Goal of the exercise -> Which lines run from the one containing "patterns of the" to the end of the entries? Copy them exactly, both ends included, and give nothing else.

Exercise data ->
(** * The circuit breaker of patterns/circuit_breaker.go

    A shallow embedding of [CircuitBreaker], [NewCircuitBreaker],
    [CircuitBreaker.Call] and [CircuitBreaker.GetState], followed by the
    properties of the call supervisor.

    Conventions of the embedding:
    - Go's [int] and [time.Duration] are 64-bit integers, carried by [Z] with
      the wrap-around of [+] written out ([wrap64]);
    - a [time.Time] obtained from [time.Now] carries its reading of the
      process clock in nanoseconds, and [time.Since] of it is the saturating
      difference the [time] package computes on such readings ([subMono]);
      the zero [time.Time] carries no reading;
    - everything outside the breaker that a call can observe or change (the
      clock, the allocator, the memory the wrapped operation works on) is
      the [World]; the wrapped operation [fn func() error] is a function
      that takes the world before it runs to the way it ended and the world
      it left;
    - an operation ends by returning or by panicking; in the second case
      only the deferred [Unlock] of [Call] runs, and the panic goes on to
      the caller. An operation that never ends is a goroutine that stays
      inside the operation (see the goroutines below). *)

From Stdlib Require Import ZArith String List Bool Lia.
Import ListNotations.
Open Scope Z_scope.

Set Implicit Arguments.

(** ** Go values the breaker works with *)

Module Go.

Definition min_int64 : Z := - 2 ^ 63.
Definition max_int64 : Z := 2 ^ 63 - 1.

(** Two's complement wrap-around of 64-bit signed arithmetic. *)
Definition wrap64 (z : Z) : Z := (z + 2 ^ 63) mod 2 ^ 64 - 2 ^ 63.

Definition in_int64 (z : Z) : Prop := min_int64 <= z <= max_int64.

(** [time.Duration]: nanoseconds in an int64. *)
Definition Duration : Type := Z.
Definition minDuration : Duration := min_int64.
Definition maxDuration : Duration := max_int64.
Definition Second : Duration := 1000000000.
Definition Millisecond : Duration := 1000000.

(** [time.Time]: the zero value [time.Time{}], which the fields of a
    composite literal get when they are left out and which has no reading of
    the process clock, or a value of [time.Now()], with the reading of the
    process clock it took, in nanoseconds. *)
Inductive Time : Type :=
| zeroTime
| At (reading : Z).

(** [time.subMono]: [t - u] on clock readings, saturating at the ends of
    [Duration]. *)
Definition subMono (t u : Z) : Duration :=
  let d := wrap64 (t - u) in
  if (d <? 0) && (t >? u) then maxDuration
  else if (d >? 0) && (t <? u) then minDuration
  else d.

(** [Time.Sub] of a value of [time.Now()] and a [Time]: [subMono] of the
    readings when both have one. The zero [Time] is year 1, more than the
    292 years a [Duration] holds before any time the clock shows, and the
    difference saturates. *)
Definition Time_Sub (now : Z) (t : Time) : Duration :=
  match t with
  | At u => subMono now u
  | zeroTime => maxDuration
  end.

(** A value of the interface type [error]: its dynamic type, the identity of
    the value (the address, for a pointer type) and the text its [Error]
    method returns. *)
Record error : Type := mkError {
  dynType : string;
  ident : N;
  Error : string
}.

Definition errorString_type : string := "*errors.errorString".

(** How a call [fn()] of a [func() error] ends: it returns, [None] being
    Go's [nil]; or it panics with a value (given by its text) and does not
    return. A call of a [nil] func panics, and [runtime.Goexit] unwinds the
    callers in the same way. *)
Inductive Result : Type :=
| Returned (err : option error)
| Panicked (v : string).

End Go.

Import Go.

(** ** The world around the breaker *)

Section WorldModel.

(** The state of the rest of the program: whatever the wrapped operation and
    the callers keep outside the breaker. *)
Context {U : Type}.

Record World : Type := mkWorld {
  clock : Z;        (* what time.Now and time.Since read *)
  heap : N;         (* the next address the allocator hands out *)
  user : U
}.

(** [fn func() error]: how the call [fn()] ends, and the world it leaves. *)
Definition Operation : Type := World -> Result * World.

(** [time.Now()]. *)
Definition Now (w : World) : Time := At (clock w).

(** [time.Since(t)]. *)
Definition Since (w : World) (t : Time) : Duration := Time_Sub (clock w) t.

(** [errors.New(text)]: a pointer to a fresh [errorString]. *)
Definition errors_New (text : string) (w : World) : error * World :=
  (mkError errorString_type (heap w) text,
   mkWorld (clock w) (N.succ (heap w)) (user w)).

(** [fmt.Errorf(format)] for a format without verbs and without operands:
    the text is the format, and the value comes from [errors.New]. *)
Definition fmt_Errorf (format : string) (w : World) : error * World :=
  errors_New format w.

End WorldModel.

Arguments World U : clear implicits.
Arguments Operation U : clear implicits.

(** ** The breaker *)

Inductive CircuitState : Type := CLOSED | OPEN | HALF_OPEN.
(** * The tool invocation coordinator of the MCP client, embedded and verified

    The development follows the TypeScript sources:
    - [app/utils/storage.ts]          (configuration store, tool selection)
    - [app/actions/mcp.ts]            (remote capability client, server actions)
    - [app/utils/mcp-client-hooks.ts] (client side wrappers)
    - [app/utils/tool-registry.ts]    (schema translation, risk levels, registry)
    - [app/utils/tool-permissions.ts] (permission gate)
    - [app/actions/summarize.ts]      (summaries of tool results)
    - [app/utils/use-chat.ts]         (invocation coordinator)
    - [app/api/chat/route.ts]         (server side tool table)
    - [app/utils/tool-filter.ts]      (ranking of the tools for a message)
    - [components/tool-interface.tsx] (form that runs a tool by hand)
    - [components/chat-panel.tsx]     (card of a tool invocation)

    A string is the UTF-8 encoding of the JavaScript string it stands for.
    [trim] and the splitting at white space know the white space of
    Unicode, and lengths are counted in UTF-16 code units.  [Js.toLowerCase]
    maps the letters of the ASCII range; the risk levels search its result
    for ASCII words whose letters no character outside ASCII maps to, so
    there it decides as the case mapping of Unicode does.  The ranking of
    the tools compares arbitrary words and takes the case mapping as a
    variable.  JSON text kept in the browser storage is represented by the
    value it parses to.  Asynchronous code is sequentialised: an [await] is a bind of
    the monad [M] below, and every interaction with the outside (the remote
    server, the language model) is answered by an oracle indexed by a logical
    clock, so that the theorems quantify over all behaviours of the outside. *)

From Stdlib Require Import String Ascii List Bool Arith Lia.
From stdpp Require Import base option list gmap strings fin_maps pretty.

Import ListNotations.
Local Open Scope string_scope.
#[local] Set Warnings "-register-all".

(* ===================================================================== *)
(** * Part I: definitions                                                 *)
(* ===================================================================== *)

(** ** JavaScript string primitives used by the sources *)

Module Js.

(** [s.startsWith(p)] *)
Definition startsWith (s p : string) : bool := String.prefix p s.

(** [s.includes(sub)]: [sub] occurs at some position of [s]. *)
Fixpoint includes (s sub : string) : bool :=
  String.prefix sub s ||
  match s with
  | EmptyString => false
  | String _ rest => includes rest sub
  end.

Fixpoint drop (n : nat) (s : string) : string :=
  match n, s with
  | O, _ => s
  | S _, EmptyString => EmptyString
  | S k, String _ rest => drop k rest
  end.

(** [s.replace(pat, rep)] with a string pattern: only the first occurrence
    is replaced.  The sources always pass [rep = ''], so the dollar
    patterns of the replacement string never matter. *)
Fixpoint replace (s pat rep : string) : string :=
  if String.prefix pat s then rep ++ drop (String.length pat) s
  else match s with
       | EmptyString => EmptyString
       | String c rest => String c (replace rest pat rep)
       end.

Exercise answer ->
    patterns of the replacement string never matter. *)
Fixpoint replace (s pat rep : string) : string :=
  if String.prefix pat s then rep ++ drop (String.length pat) s
  else match s with
       | EmptyString => EmptyString
       | String c rest => String c (replace rest pat rep)
       end.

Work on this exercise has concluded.